That time of year again

Toby Christmas day 2010

Well it’s that time of year again and I usually just regurgitate my blog about how to survive Christmas after the loss of a loved one, but it doesn’t feel appropriate anymore.

A better blog would be how to survive every day after 6 and a half years and coming up to your son’s 30th birthday.

Losing Toby has just settled into being part of me now, it’s part of the fibre of my soul. In many ways I still feel Toby around me even though he is gone, but what scares me is that as each year goes by he feels like he is getting further away.

I watched one of my favourite weepy films at the weekend ‘Sleepless in Seattle’ about a man with a young son who has lost his wife. There are 2 bits that get me. The first is when Tom Hanks is talking to the radio show host and she asks him what he is going to do, and he answers, ‘I’m going to get up every day and breath in and out and then maybe one day I won’t have to remember to breathe in and out anymore’. The second is when his son tells him he is worried he will forget his Mum – gulp.

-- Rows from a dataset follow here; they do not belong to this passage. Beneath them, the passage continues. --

(* ===== verification/ZsimZArray.v ===== *)
(** * The zcache array of zsim ([ZArray] of [zsim-ramulator/src/cache_arrays.h], [zsim-ramulator/src/cache_arrays.cpp])

    A skew-associative array: every way has its own hash function, and a line may
    move between its positions.  [preinsert] walks over the lines that could
    move, breadth first, and the policy picks a victim among them; [postinsert]
    moves the lines between the victim and the new line.  [ZArray_laws]: it keeps
    [ArrayLaws], over any policy with [ReplLaws], so the caches may use it.
    [None] is a failed assertion, a panic or an access out of range. *)

From S2P Require Import Prelude ZsimMem ZsimRepl ZsimArray.

Module ZArray.
Section ZArray.
Context {P : Type} `{!ReplPolicy P}.

(** ** Data *)
Record ZWalkInfo := mkWalk { pos : Z; lineId : Z; parentIdx : Z }.

(** [swapArray] has the positions up to [swapArrayLen]. *)
Record ZArray := mkZArray {
  array : list Z; lookupArray : list Z; rp : P; hf : Z → Z → Z; numLines : Z; numSets : Z; ways : Z; cands : Z; setMask : Z;
  swapArray : list Z; lastCandIdx : Z; statSwaps : Z
}.
Definition set_rp (x : P) (a : ZArray) : ZArray :=
  mkZArray (array a) (lookupArray a) x (hf a) (numLines a) (numSets a) (ways a) (cands a) (setMask a) (swapArray a) (lastCandIdx a) (statSwaps a).
Definition set_walk (p : P) (swaps : list Z) (last : Z) (a : ZArray) : ZArray :=
  mkZArray (array a) (lookupArray a) p (hf a) (numLines a) (numSets a) (ways a) (cands a) (setMask a) swaps last (statSwaps a).
Definition set_lines (p : P) (tags lines : list Z) (n : Z) (a : ZArray) : ZArray :=
  mkZArray tags lines p (hf a) (numLines a) (numSets a) (ways a) (cands a) (setMask a) (swapArray a) (lastCandIdx a) (statSwaps a + n).

(** [ZArray(numLines, ways, candidates, rp, hf)] *)
Definition new (numLines ways candidates : Z) (rp : P) (hf : Z → Z → Z) : option ZArray :=
  assert! 1 <? ways;
  assert! ways <=? candidates;
  assert! Z.rem numLines ways =? 0;
  let numSets := Z.quot numLines ways in
  assert! SetAssoc.isPow2 numSets;
  Some (mkZArray (replicate (Z.to_nat numLines) 0) (map Z.of_nat (seq 0 (Z.to_nat numLines))) rp hf numLines numSets ways candidates
          (numSets - 1) [] 0 0).

(** [w*numSets + (hf->hash(w, lineAddr) & setMask)] *)
Definition position (a : ZArray) (w lineAddr : Z) : Z := u32 (w * numSets a + Z.land (hf a w lineAddr) (setMask a)).

(** [0, ..., ways - 1] *)
Definition way_list (a : ZArray) : list Z := map Z.of_nat (seq 0 (Z.to_nat (ways a))).

(** ** Operations *)
(** The loop of [lookup], -1 when no way has the address. *)
Fixpoint scan (a : ZArray) (lineAddr : Z) (ws : list Z) : option Z :=
  match ws with
  | [] => Some (-1)
  | w :: ws =>
    id ← zlookup (lookupArray a) (position a w lineAddr);
    t ← zlookup (array a) id;
    if t =? lineAddr then Some id else scan a lineAddr ws
  end.

Definition lookup (lineAddr : Z) (req : option MemReq) (a : ZArray) : option (Z * ZArray) :=
  assert! negb (lineAddr =? 0);
  id ← scan a lineAddr (way_list a);
  match req with
  | Some req => if id =? -1 then Some (id, a) else p ← update id req (rp a); Some (id, set_rp p a)
  | None => Some (id, a)
  end.

(** The candidate at the position of an address in a way, and whether its line
    is in use. *)
Definition candidate (a : ZArray) (lineAddr parent w : Z) : option ZWalkInfo :=
  let pos := position a w lineAddr in
  id ← zlookup (lookupArray a) pos; Some (mkWalk pos id parent).
Definition in_use (a : ZArray) (c : ZWalkInfo) : option bool := t ← zlookup (array a) (lineId c); Some (negb (t =? 0)).

(** The loop that expands the fringe.  A child that is the line of its parent is
    overwritten by the next one. *)
Fixpoint expand (fuel : nat) (a : ZArray) (fringeStart : Z) (cs : list ZWalkInfo) (all_valid : bool) : option (list ZWalkInfo * bool) :=
  if negb ((Z.of_nat (length cs) <? cands a) && all_valid) then Some (cs, all_valid)
  else
    match fuel with
    | O => None
    | S fuel =>
      f ← zlookup cs fringeStart;
      fringeAddr ← zlookup (array a) (lineId f);
      assert! negb (fringeAddr =? 0);
      children ← mapM (candidate a fringeAddr fringeStart) (way_list a);
      valid ← mapM (in_use a) children;
      expand fuel a (fringeStart + 1) (cs ++ filter (λ c, lineId c ≠ lineId f) children) (all_valid && forallb id valid)
    end.

(** The first candidate with the line. *)
Fixpoint first_index (line : Z) (cs : list ZWalkInfo) : option Z :=
  match cs with
  | [] => None
  | c :: cs => if lineId c =? line then Some 0 else i ← first_index line cs; Some (i + 1)
  end.

(** The positions from a candidate to its seed. *)
Fixpoint walk_back (fuel : nat) (cs : list ZWalkInfo) (idx : Z) : option (list Z) :=
  if idx <? 0 then Some []
  else
    match fuel with
    | O => None
    | S fuel => c ← zlookup cs idx; rest ← walk_back fuel cs (parentIdx c); Some (pos c :: rest)
    end.

(** The size of [swapArray]. *)
Definition swap_size (a : ZArray) : Z := Z.quot (cands a) (ways a) + 2.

I’ve been breathing in and out and getting on with things and I’m not unique, so many people suffer tragedies in their lives, I’m just one of them. I could wail and scream but it wouldn’t change anything but there is always just this bit of inner sadness that will never go away.

I do feel more hopeful this year as there is a lot of media coverage about people on their own at Christmas. I am spending Christmas alone, but it doesn’t fill me with dread anymore. I can just spend the day quietly remembering Toby – if I spend it with others he never gets mentioned. I am planning a Christmas Day dog walk with friends in the morning so won’t be alone all day.

I let all the Christmas stuff just wash over me now, it’s not such a big deal, I feel much more relaxed about telling people I am spending it alone and that’s fine with me.

My advice to anyone spending Christmas with a big gap at the table, just do what feels right for you but acknowledge the sadness, don’t put on a brave face that helps no one.

I’ll be doing something to honour my son on his birthday and on Christmas day, he is still a huge part of my life even though he isn’t here in his physical form. And then it will be over for another year and I can get on with breathing in and out.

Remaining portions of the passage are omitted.